• [Task objective] Search the listing below for the line containing "Definition same_but_fs (w". From there through the line containing "text that cannot", transcribe every line exactly, both ends included.
** Opening Supplied entries block **
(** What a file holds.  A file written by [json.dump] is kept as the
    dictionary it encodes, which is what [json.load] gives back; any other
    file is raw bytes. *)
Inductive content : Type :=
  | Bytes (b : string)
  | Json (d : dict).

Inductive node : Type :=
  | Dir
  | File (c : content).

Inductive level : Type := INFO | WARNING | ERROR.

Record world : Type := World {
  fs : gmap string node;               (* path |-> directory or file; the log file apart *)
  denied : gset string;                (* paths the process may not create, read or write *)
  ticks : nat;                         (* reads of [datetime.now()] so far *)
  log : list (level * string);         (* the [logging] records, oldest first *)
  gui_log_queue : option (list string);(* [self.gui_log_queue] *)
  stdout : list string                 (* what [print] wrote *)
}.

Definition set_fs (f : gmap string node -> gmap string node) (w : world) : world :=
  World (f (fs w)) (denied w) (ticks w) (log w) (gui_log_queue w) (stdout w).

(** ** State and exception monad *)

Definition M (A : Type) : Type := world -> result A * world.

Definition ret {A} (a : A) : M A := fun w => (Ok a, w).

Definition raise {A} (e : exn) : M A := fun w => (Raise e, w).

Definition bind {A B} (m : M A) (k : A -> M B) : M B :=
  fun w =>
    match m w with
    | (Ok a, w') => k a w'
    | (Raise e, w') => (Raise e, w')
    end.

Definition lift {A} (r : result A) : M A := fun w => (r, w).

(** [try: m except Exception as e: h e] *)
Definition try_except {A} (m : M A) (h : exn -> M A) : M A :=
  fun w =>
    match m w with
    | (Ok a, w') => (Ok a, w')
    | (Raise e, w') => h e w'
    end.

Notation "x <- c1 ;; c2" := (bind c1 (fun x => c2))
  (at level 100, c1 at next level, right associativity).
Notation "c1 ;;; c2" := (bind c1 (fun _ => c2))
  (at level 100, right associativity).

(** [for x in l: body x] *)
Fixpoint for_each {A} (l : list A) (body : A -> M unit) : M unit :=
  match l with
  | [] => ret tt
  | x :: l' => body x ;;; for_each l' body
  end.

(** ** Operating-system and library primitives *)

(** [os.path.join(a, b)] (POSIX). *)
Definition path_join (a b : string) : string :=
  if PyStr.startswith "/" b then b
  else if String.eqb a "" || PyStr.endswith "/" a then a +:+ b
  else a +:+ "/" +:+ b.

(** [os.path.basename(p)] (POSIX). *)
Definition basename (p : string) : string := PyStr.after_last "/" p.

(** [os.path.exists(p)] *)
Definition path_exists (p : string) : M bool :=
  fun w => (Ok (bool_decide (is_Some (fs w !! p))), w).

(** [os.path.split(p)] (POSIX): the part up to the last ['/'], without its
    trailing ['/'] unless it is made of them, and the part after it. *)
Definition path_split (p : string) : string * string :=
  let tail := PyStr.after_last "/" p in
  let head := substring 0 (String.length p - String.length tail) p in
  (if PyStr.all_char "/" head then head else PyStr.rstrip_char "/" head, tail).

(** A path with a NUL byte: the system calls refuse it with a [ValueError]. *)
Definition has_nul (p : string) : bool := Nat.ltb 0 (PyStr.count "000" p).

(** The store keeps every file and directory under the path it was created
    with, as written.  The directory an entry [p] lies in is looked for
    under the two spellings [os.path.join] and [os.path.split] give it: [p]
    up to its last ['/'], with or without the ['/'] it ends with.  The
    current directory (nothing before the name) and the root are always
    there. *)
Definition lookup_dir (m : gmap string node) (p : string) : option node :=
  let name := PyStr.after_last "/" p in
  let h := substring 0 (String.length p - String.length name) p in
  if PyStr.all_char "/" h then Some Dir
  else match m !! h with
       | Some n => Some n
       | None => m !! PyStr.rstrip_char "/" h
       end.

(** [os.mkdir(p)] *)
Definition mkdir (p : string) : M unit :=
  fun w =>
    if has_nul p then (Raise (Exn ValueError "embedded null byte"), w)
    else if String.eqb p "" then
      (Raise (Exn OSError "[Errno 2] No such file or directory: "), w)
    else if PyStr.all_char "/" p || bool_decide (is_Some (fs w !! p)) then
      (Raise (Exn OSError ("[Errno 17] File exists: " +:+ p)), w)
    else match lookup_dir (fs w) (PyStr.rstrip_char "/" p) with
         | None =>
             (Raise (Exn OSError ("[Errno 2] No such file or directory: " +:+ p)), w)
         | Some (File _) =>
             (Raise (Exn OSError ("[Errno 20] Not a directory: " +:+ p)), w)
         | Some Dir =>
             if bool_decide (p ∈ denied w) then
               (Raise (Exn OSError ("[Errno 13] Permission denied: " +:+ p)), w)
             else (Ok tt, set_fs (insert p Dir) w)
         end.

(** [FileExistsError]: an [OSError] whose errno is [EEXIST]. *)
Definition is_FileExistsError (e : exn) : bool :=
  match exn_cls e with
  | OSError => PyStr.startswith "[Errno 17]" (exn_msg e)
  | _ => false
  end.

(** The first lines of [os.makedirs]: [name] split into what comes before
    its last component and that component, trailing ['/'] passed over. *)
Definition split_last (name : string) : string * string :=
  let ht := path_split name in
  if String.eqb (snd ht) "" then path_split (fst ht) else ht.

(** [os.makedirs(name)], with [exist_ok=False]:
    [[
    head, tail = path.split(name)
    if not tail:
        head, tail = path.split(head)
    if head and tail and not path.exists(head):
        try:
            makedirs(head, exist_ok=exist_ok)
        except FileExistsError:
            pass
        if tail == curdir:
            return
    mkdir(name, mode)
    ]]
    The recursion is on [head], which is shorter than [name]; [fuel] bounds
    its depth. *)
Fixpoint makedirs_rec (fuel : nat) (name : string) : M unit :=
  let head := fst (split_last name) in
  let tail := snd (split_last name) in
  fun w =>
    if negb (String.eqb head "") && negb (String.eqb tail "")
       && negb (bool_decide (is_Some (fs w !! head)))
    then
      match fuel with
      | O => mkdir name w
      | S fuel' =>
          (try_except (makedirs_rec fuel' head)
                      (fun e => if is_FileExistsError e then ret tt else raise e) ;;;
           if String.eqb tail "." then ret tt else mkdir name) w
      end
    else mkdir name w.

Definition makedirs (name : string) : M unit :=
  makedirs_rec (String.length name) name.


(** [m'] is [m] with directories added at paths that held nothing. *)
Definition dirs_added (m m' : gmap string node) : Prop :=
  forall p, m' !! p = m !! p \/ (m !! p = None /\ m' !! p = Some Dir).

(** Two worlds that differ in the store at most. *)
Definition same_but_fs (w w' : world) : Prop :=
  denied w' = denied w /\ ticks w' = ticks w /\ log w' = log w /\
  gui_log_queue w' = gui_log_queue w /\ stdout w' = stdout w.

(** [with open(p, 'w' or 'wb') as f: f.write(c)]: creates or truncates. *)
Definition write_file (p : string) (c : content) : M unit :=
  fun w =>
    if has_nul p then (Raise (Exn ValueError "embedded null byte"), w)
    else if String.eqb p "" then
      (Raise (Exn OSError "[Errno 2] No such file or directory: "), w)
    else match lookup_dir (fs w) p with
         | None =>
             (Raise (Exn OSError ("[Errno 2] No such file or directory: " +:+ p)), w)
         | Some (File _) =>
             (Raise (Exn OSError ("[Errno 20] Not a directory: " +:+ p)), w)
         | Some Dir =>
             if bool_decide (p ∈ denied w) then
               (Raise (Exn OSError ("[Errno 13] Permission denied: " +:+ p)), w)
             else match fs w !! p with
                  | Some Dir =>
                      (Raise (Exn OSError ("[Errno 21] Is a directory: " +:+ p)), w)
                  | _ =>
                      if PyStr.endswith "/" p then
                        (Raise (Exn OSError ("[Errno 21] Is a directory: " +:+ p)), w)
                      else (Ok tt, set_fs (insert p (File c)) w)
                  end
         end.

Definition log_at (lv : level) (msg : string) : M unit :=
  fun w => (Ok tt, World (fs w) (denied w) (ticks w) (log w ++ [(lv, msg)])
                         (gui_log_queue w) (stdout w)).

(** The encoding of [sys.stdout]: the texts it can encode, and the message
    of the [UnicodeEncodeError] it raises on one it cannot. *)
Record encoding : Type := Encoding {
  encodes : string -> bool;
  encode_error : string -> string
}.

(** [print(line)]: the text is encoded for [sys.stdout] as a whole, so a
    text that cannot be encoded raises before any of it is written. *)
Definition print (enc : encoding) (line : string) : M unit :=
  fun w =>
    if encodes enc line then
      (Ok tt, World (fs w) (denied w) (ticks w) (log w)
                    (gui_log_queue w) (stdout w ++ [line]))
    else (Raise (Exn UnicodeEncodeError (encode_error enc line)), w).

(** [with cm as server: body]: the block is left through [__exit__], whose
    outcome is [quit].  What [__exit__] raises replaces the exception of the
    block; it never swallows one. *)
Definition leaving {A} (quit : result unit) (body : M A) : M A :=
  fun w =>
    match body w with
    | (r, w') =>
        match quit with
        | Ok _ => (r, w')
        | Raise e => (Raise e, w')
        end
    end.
** Closing Supplied entries block **
• [Response to this task]
Definition same_but_fs (w w' : world) : Prop :=
  denied w' = denied w /\ ticks w' = ticks w /\ log w' = log w /\
  gui_log_queue w' = gui_log_queue w /\ stdout w' = stdout w.

(** [with open(p, 'w' or 'wb') as f: f.write(c)]: creates or truncates. *)
Definition write_file (p : string) (c : content) : M unit :=
  fun w =>
    if has_nul p then (Raise (Exn ValueError "embedded null byte"), w)
    else if String.eqb p "" then
      (Raise (Exn OSError "[Errno 2] No such file or directory: "), w)
    else match lookup_dir (fs w) p with
         | None =>
             (Raise (Exn OSError ("[Errno 2] No such file or directory: " +:+ p)), w)
         | Some (File _) =>
             (Raise (Exn OSError ("[Errno 20] Not a directory: " +:+ p)), w)
         | Some Dir =>
             if bool_decide (p ∈ denied w) then
               (Raise (Exn OSError ("[Errno 13] Permission denied: " +:+ p)), w)
             else match fs w !! p with
                  | Some Dir =>
                      (Raise (Exn OSError ("[Errno 21] Is a directory: " +:+ p)), w)
                  | _ =>
                      if PyStr.endswith "/" p then
                        (Raise (Exn OSError ("[Errno 21] Is a directory: " +:+ p)), w)
                      else (Ok tt, set_fs (insert p (File c)) w)
                  end
         end.

Definition log_at (lv : level) (msg : string) : M unit :=
  fun w => (Ok tt, World (fs w) (denied w) (ticks w) (log w ++ [(lv, msg)])
                         (gui_log_queue w) (stdout w)).

(** The encoding of [sys.stdout]: the texts it can encode, and the message
    of the [UnicodeEncodeError] it raises on one it cannot. *)
Record encoding : Type := Encoding {
  encodes : string -> bool;
  encode_error : string -> string
}.

(** [print(line)]: the text is encoded for [sys.stdout] as a whole, so a
    text that cannot be encoded raises before any of it is written. *)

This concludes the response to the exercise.